Look through the entries below and extract exactly the lines from the one containing "Err _ => Some (false, set_not_ok d)" through the one containing "writes. A refused", ends included.

START PROVIDED RECORDS

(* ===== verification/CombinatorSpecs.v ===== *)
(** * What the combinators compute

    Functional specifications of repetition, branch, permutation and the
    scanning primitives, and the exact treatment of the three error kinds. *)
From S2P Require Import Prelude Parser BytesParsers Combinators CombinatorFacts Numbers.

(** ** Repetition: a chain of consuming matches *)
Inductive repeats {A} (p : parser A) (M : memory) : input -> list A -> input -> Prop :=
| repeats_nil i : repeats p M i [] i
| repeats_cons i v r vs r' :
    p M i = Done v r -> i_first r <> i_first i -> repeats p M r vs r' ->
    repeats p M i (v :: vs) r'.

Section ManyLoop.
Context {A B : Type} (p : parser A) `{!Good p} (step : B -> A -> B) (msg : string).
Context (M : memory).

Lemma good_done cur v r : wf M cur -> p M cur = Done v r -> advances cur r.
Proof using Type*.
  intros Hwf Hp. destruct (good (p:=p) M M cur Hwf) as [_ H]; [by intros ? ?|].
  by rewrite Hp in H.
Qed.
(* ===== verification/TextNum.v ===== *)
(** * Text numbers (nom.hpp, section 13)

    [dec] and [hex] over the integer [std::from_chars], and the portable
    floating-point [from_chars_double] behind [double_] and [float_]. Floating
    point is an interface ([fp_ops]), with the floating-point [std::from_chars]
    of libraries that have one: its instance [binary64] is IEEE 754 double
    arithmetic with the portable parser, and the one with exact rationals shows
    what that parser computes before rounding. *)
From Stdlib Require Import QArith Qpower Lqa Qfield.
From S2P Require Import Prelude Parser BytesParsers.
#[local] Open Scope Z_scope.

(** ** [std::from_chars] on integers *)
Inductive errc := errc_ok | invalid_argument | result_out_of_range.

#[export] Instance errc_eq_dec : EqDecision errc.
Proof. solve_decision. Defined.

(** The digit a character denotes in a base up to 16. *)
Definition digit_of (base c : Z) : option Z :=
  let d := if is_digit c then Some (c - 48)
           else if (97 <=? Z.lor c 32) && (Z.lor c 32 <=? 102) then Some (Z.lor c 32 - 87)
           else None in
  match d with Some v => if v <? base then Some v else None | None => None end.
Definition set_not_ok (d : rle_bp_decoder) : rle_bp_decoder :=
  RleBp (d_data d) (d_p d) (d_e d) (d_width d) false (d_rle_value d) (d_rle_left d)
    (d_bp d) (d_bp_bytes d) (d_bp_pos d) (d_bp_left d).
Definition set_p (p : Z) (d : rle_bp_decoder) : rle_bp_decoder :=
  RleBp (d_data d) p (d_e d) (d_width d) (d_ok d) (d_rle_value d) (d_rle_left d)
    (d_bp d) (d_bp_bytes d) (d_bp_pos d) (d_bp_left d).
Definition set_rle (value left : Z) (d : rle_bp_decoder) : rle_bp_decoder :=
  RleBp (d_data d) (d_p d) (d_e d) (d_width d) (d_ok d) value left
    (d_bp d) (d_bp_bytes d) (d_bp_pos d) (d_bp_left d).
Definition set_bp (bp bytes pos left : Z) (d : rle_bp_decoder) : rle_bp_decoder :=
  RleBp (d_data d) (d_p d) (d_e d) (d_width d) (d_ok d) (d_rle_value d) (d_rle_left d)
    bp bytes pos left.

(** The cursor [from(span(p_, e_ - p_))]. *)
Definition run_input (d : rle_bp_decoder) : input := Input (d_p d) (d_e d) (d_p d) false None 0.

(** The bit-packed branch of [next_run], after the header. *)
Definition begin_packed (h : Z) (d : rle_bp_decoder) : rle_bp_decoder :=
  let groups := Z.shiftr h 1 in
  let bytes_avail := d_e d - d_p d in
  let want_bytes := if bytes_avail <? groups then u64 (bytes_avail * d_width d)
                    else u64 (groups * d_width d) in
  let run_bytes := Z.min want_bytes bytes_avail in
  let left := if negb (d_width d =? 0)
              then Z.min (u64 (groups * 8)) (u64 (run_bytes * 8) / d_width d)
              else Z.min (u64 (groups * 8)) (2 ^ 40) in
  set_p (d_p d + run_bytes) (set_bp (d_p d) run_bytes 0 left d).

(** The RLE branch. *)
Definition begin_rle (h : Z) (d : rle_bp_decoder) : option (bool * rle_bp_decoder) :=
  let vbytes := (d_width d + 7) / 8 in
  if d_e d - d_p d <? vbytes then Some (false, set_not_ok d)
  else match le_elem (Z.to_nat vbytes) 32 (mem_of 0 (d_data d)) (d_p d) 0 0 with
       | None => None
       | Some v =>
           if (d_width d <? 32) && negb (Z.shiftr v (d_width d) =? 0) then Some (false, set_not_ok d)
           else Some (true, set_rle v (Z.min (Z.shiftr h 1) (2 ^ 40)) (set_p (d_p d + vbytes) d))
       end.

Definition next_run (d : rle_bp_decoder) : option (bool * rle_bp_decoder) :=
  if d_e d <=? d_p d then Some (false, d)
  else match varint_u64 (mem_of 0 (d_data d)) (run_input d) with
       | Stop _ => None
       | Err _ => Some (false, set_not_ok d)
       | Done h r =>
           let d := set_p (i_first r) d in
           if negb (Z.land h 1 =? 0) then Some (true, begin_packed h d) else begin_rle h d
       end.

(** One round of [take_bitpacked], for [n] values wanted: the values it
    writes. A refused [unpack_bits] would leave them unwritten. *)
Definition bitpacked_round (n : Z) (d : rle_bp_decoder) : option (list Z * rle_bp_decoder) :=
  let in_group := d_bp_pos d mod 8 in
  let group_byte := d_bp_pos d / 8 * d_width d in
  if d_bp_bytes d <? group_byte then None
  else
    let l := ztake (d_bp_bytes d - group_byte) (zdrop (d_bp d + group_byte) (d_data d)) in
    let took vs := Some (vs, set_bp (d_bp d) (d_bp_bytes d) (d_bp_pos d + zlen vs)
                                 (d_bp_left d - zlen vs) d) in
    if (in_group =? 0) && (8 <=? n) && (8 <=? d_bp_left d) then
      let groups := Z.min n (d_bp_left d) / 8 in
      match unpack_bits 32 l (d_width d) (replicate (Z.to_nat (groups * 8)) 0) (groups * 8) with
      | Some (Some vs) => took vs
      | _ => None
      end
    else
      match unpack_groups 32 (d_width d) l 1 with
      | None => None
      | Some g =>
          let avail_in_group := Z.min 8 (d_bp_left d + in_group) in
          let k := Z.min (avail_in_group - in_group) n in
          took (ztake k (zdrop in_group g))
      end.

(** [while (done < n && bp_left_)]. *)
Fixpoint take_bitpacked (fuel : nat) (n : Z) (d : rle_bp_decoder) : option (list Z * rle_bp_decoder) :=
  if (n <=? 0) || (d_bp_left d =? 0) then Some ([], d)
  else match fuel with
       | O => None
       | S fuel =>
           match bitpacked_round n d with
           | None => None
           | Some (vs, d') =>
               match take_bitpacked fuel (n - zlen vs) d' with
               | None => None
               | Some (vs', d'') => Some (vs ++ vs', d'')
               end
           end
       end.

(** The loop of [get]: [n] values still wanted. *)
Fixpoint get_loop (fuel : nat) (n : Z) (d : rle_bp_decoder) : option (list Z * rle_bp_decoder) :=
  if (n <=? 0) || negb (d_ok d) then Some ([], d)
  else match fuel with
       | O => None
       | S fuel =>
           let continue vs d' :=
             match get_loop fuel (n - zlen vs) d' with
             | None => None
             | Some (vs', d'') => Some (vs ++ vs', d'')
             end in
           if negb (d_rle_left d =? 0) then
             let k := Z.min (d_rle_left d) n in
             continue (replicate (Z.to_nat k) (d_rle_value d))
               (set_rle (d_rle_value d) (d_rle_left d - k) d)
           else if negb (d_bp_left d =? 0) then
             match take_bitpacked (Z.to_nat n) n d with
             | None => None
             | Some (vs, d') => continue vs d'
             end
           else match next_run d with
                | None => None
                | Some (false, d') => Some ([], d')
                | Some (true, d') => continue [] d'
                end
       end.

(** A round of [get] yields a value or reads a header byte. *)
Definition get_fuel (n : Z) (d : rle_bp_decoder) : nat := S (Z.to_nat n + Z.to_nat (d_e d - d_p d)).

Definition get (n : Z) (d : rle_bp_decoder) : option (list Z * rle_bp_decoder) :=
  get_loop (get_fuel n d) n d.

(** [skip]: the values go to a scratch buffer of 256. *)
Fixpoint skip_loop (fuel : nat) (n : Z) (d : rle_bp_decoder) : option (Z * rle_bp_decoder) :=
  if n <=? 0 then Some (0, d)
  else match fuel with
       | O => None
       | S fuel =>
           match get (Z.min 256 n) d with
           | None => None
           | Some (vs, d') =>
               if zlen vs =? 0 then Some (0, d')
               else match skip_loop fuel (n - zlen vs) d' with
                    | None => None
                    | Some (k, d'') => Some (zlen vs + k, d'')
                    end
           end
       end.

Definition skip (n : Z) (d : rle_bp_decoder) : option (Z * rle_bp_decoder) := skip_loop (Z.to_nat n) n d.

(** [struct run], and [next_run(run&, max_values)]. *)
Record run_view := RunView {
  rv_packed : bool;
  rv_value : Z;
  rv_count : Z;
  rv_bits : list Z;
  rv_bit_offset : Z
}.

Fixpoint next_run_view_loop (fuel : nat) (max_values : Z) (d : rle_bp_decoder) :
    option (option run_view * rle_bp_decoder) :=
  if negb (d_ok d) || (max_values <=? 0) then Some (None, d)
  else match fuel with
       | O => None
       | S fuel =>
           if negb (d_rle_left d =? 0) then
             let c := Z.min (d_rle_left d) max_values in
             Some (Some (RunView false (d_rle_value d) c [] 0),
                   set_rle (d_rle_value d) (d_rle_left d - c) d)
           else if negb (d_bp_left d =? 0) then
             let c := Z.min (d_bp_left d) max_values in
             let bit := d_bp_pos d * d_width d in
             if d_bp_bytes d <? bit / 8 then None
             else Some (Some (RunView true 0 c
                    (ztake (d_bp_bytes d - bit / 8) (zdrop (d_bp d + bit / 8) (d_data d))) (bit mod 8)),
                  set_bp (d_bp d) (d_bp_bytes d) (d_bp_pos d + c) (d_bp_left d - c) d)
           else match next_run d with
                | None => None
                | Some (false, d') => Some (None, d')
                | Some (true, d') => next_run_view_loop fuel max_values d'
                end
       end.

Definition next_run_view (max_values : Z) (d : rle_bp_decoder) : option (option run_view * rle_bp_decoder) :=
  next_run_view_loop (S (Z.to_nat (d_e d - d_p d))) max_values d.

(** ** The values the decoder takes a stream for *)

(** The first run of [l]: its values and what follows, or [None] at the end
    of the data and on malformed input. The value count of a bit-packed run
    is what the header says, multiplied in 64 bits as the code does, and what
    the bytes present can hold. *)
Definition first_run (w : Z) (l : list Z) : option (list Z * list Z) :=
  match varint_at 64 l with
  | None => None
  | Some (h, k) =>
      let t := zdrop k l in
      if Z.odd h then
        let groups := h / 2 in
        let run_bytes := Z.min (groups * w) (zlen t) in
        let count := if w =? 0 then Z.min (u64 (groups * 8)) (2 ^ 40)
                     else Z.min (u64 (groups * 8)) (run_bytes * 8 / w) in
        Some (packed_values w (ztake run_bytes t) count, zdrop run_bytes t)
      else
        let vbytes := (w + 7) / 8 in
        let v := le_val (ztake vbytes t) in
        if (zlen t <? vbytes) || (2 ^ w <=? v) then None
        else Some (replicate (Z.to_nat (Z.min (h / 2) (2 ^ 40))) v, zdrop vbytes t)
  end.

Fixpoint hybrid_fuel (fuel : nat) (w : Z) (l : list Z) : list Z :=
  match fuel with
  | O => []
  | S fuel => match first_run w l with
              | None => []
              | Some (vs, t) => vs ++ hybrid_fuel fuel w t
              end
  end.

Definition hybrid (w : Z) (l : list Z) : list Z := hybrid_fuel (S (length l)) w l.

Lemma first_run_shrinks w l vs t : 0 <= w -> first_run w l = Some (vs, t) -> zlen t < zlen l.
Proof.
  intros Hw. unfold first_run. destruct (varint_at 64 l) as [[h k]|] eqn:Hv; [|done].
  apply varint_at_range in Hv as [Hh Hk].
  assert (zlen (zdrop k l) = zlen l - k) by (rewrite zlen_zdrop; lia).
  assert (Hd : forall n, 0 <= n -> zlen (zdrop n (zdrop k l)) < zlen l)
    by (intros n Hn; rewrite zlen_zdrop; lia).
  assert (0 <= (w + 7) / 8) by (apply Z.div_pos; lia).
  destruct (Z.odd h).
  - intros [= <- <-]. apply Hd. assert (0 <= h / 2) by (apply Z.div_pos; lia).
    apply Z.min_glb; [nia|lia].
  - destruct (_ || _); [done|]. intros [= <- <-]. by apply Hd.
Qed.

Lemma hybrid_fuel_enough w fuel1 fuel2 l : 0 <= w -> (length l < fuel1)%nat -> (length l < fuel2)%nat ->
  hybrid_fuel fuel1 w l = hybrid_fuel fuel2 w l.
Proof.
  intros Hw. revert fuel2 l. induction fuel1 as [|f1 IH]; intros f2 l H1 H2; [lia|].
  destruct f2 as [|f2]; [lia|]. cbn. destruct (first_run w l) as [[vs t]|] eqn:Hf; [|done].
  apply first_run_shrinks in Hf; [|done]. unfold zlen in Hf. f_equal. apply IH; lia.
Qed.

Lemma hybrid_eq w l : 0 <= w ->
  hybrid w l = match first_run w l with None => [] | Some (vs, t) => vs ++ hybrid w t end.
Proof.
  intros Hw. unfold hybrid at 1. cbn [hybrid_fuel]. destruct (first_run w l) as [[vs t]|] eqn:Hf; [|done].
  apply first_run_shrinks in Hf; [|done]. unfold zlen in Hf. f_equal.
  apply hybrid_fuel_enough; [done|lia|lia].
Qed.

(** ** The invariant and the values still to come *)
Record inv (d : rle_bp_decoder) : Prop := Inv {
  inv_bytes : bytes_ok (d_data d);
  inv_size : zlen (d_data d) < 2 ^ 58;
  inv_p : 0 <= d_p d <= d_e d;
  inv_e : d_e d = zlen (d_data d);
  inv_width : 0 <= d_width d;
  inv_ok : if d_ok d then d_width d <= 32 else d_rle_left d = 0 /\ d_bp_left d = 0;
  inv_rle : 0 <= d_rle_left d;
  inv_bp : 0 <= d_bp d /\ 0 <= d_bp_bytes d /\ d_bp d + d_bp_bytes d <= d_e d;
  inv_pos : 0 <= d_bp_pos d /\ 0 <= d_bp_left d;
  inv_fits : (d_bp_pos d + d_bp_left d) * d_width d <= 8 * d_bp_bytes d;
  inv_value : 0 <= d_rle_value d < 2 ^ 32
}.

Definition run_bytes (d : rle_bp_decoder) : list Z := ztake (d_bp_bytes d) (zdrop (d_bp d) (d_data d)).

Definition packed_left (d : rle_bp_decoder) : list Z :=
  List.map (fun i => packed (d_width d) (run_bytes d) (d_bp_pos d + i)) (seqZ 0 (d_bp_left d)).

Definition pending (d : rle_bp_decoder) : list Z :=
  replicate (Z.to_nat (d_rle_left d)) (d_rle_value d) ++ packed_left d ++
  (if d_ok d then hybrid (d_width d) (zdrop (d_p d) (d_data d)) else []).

END PROVIDED RECORDS

_RESPONSE TO THE TASK_
       | Err _ => Some (false, set_not_ok d)
       | Done h r =>
           let d := set_p (i_first r) d in
           if negb (Z.land h 1 =? 0) then Some (true, begin_packed h d) else begin_rle h d
       end.

(** One round of [take_bitpacked], for [n] values wanted: the values it
    writes. A refused [unpack_bits] would leave them unwritten. *)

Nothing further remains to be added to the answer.